Press Releases

                                                                                                                     16 April 2004

    Attempts by Israelis, Palestinians to Achieve Goals Through Measures That Injure the Other ‘Bound to Fail’, Says Secretary-General to Geneva Meeting

    NEW YORK, 15 April (UN Headquarters) -- Following is Secretary-General Kofi Annan’s message to the United Nations International Meeting on the Impact of the Construction of the Wall in the Occupied Palestinian Territory, including in and around East Jerusalem, in Geneva, 15 and 16 April, delivered by Sergei Ordhonikidze, Director-General, United Nations Office at Geneva:

    The situation in the occupied Palestinian territory and Israel can only be described as grave. Violence continues virtually unabated, with extrajudicial assassinations, suicide bombings, and threats of even more aggressive retaliation. The Palestinian humanitarian plight –- the appalling conditions in which many ordinary Palestinians currently live -- is likewise a cause for great concern. And the safety and stability of an already volatile region are at risk.

    You are meeting to discuss Israel’s construction of a barrier in the West Bank.

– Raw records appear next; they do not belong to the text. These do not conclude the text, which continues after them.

(* ===== verification/Commands.v ===== *)
(** * The commands (cmd/relay-operator, cmd/relay-metadata-api, cmd/relay-metrics)

    What each program makes of its arguments and its environment, with the parts of the
    operator that are put together there (pkg/config, pkg/dependency, and the NewReconciler
    functions of pkg/reconciler).  The operator issues the tokens that the metadata service
    accepts: the theorem of this file follows one from its step to the request that has it. *)
From S2P Require Import Prelude GoStd GoStrings Values Errors Transfer Fn Model ConfigMaps.
From S2P Require Import Metadata ManagersMemory Authenticate AuthKubernetes AuthService AuthTheory.
From S2P Require Import ObjUtil AuthIssue APIErrors Service ApiTypes ErrMark KubeObjects TenantDeps TenantReconcile.
From S2P Require Import RunObjects RunDeps RunReconcile TriggerReconcile Metrics Controllers Admission.
From S2P Require Import PipelineTheory AuthProperties Samples ManagerSamples SampleMetadata.
From stdpp Require Import pretty.

(** ** Flags (the package flag)

    A set of flags has the current value of each, which starts with its default. *)
Inductive flag_value := FlagText (s : string) | FlagBool (b : bool) | FlagInt (n : Z).
Definition flags : Type := gmap string flag_value.
Inductive flag_error :=
| ErrHelp
| BadSyntax (arg : string)
| NotDefined (name : string)
| NeedsArgument (name : string)
| InvalidValue (name value : string).

Definition parse_bool (s : string) : option bool :=
  if ParseBool s then Some true
  else if existsb (String.eqb s) ["0"; "f"; "F"; "FALSE"; "false"; "False"] then Some false
  else None.
Definition set_value (v : flag_value) (s : string) : option flag_value :=
  match v with
  | FlagText _ => Some (FlagText s)
  | FlagBool _ => FlagBool <$> parse_bool s
  | FlagInt _ => FlagInt <$> ParseInt s
  end.
Definition set_flag (name s : string) (fs : flags) : outcome flag_error flags :=
  match fs !! name ≫= λ v, set_value v s with
  | Some v => Ok (<[name := v]> fs)
  | None => Err (InvalidValue name s)
  end.

(** What an argument is: a flag has one or two dashes, and may have its value. *)
Inductive argument := Positional | Terminator | Malformed | Named (name : string) (value : option string).
Definition read_argument (s : string) : argument :=
  match s with
  | "-" => Positional
  | "--" => Terminator
  | String "-" rest =>
      let name := match rest with String "-" r => r | _ => rest end in
      match name with
      | "" | String "-" _ | String "=" _ => Malformed
      | _ => match cut "=" name with Some (n, v) => Named n (Some v) | None => Named name None end
      end
  | _ => Positional
  end.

I have repeatedly expressed my concerns over the route of the barrier, and over its actual and potential impact on the humanitarian situation of Palestinian civilians, particularly those who may be placed between the barrier and the Green Line and thus deprived of full access to lands, livelihoods and services. I have also expressed my concern over the implications of the barrier’s construction for a future Palestinian state.

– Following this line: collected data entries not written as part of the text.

Definition portField : StructField :=
  mkStructField "Port" "int"
    [("flag", "port"); ("env", "HOST_PORT"); ("default", "8080")] true.

Definition startField : StructField :=
  mkStructField "Start" "time.Time"
    [("flag", "start"); ("env", "START"); ("default", "2006-01-02")] true.

Definition config0 : Struct := [(portField, VInt 0); (startField, VTime GoTime.zero)].

(** A float64 field whose default is not a number. *)
Definition ratioField : StructField :=
  mkStructField "Ratio" "float64" [("flag", "ratio"); ("default", "NaN")] true.

Definition values (r : option Struct) : option (list Value) :=
  match r with Some config => Some (map snd config) | None => None end.

End Samples.

Module MoreSamples.
Import Reflect.

(** A struct with a field that is resolved, an unexported field, a field
    with no flag name and a field of a type that is not supported. *)
Definition hostField : StructField :=
  mkStructField "Host" "string"
    [("flag", "host"); ("env", "HOST"); ("default", "localhost:8080")] true.

Definition secretField : StructField :=
  mkStructField "secret" "string" [("flag", "secret"); ("default", "none")] false.

Definition labelField : StructField :=
  mkStructField "Label" "string" [("env", "LABEL"); ("default", "none")] true.

Definition countField : StructField :=
  mkStructField "Count" "int32" [("flag", "count"); ("default", "3")] true.

Definition config1 : Struct :=
  [(hostField, VString ""); (secretField, VString "kept");
   (labelField, VString "as is"); (countField, VOther)].

End MoreSamples.

(** * Examples *)

Module GoStringsExamples.
Import GoStrings.

Example split_hash : Split "a#b##c" Chars.HASH = ["a"; "b"; ""; "c"].
Proof. reflexivity. Qed.

Example split_empty : Split "" Chars.HASH = [""].
Proof. reflexivity. Qed.

Example splitn_eq : SplitN2 "a=b=c" Chars.EQUALS = ["a"; "b=c"].
Proof. reflexivity. Qed.

Example splitn_none : SplitN2 "abc" Chars.EQUALS = ["abc"].
Proof. reflexivity. Qed.

Example trimspace_ascii :
  TrimSpace (String "009" "  export K " +:+ String Chars.CR "") = "export K".
Proof. reflexivity. Qed.

(* U+00A0 in front, U+2003 behind *)
Example trimspace_unicode :
  TrimSpace (String "194" (String "160" "K")
             +:+ String "226" (String "128" (String "131" ""))) = "K".
Proof. reflexivity. Qed.

Example trim_only_spaces : Trim (String "009" " v  ") Chars.SP = String "009" " v".
Proof. reflexivity. Qed.

End GoStringsExamples.

Module StrconvExamples.
Import Strconv.

Example atoi_port : Atoi "8080" = Some 8080.
Proof. reflexivity. Qed.

Example atoi_signed : Atoi "-12" = Some (-12) /\ Atoi "+7" = Some 7.
Proof. split; reflexivity. Qed.

Example atoi_rejects :
  Atoi "" = None /\ Atoi "-" = None /\ Atoi "12a" = None /\ Atoi "1_0" = None.
Proof. repeat split; reflexivity. Qed.

Example atoi_range :
  Atoi "9223372036854775807" = Some maxInt
  /\ Atoi "9223372036854775808" = None
  /\ Atoi "-9223372036854775808" = Some minInt.
Proof. repeat split; reflexivity. Qed.

Example parsebool_table :
  ParseBool "T" = Some true /\ ParseBool "False" = Some false
  /\ ParseBool "yes" = None /\ ParseBool "" = None.
Proof. repeat split; reflexivity. Qed.

Example parseint_bases :
  map ParseInt ["6060"; "-12"; "0x1F"; "0b101"; "0o17"; "017"; "1_000"; "0x_1F"]
  = map Some [6060; -12; 31; 5; 15; 15; 1000; 31].
Proof. vm_compute. reflexivity. Qed.

Example parseint_rejects :
  map ParseInt [""; "-"; "0x"; "08"; "_1"; "1_"; "1__0"; "12a"; "9223372036854775808"]
  = map (λ _, None) (seq 0 9).
Proof. vm_compute. reflexivity. Qed.

End StrconvExamples.

Module EnvExamples.
Import Chars GoStrings Env Samples.

Example parse_plain : parseLine "KEY=value" = ("KEY", "value", None).
Proof. reflexivity. Qed.

Example parse_comment : parseLine "KEY=value # comment" = ("KEY", "value", None).
Proof. reflexivity. Qed.

Example parse_quoted_hash : parseLine ("KEY=" +:+ dq "a#b") = ("KEY", "a#b", None).
Proof. reflexivity. Qed.

Example parse_newline :
  parseLine ("KEY=" +:+ dq "line1\nline2") = ("KEY", "line1" +:+ String LF "line2", None).
Proof. reflexivity. Qed.

Example parse_single : parseLine "KEY='line1\nline2'" = ("KEY", "line1\nline2", None).
Proof. reflexivity. Qed.

Example parse_dollar : parseLine ("KEY=" +:+ dq "a\$b\\c\qd") = ("KEY", "a\$b\cqd", None).
Proof. reflexivity. Qed.

Example parse_export : parseLine "export KEY=value" = ("KEY", "value", None).
Proof. reflexivity. Qed.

    Last November, pursuant to a request by the General Assembly, I issued a detailed report on the barrier. And as you are aware, the International Court of Justice is seized of the matter, with a view to providing an advisory opinion on the issue. I continue to follow the situation closely, awaiting the outcome of the Court’s deliberations.

    In the meantime, I urge the parties to return to the negotiating table. Attempts by either side to achieve political goals or security through measures that injure the other are ultimately bound to fail, even if they seem to produce short-term gains. Over the long term, the only real hope lies in realizing the vision, widely supported by the international community, of a region where two States -– Israel and Palestine -– live side by side in peace, within secure and recognized borders.

         Surely, to live a normal life in peace and security is a cherished goal shared by the majority of Israelis and Palestinians. Regrettably, the many decades of strife, death and destruction have not brought this goal any closer. It remains incumbent on all of us to do everything in our power to see that the parties implement the Quartet’s Road Map, which both have accepted, and to resume meaningful movement towards a comprehensive, just and lasting settlement of the question of Palestine, based on Security Council resolutions 242, 338, 1397 and 1515. Please accept my best wishes for a successful meeting.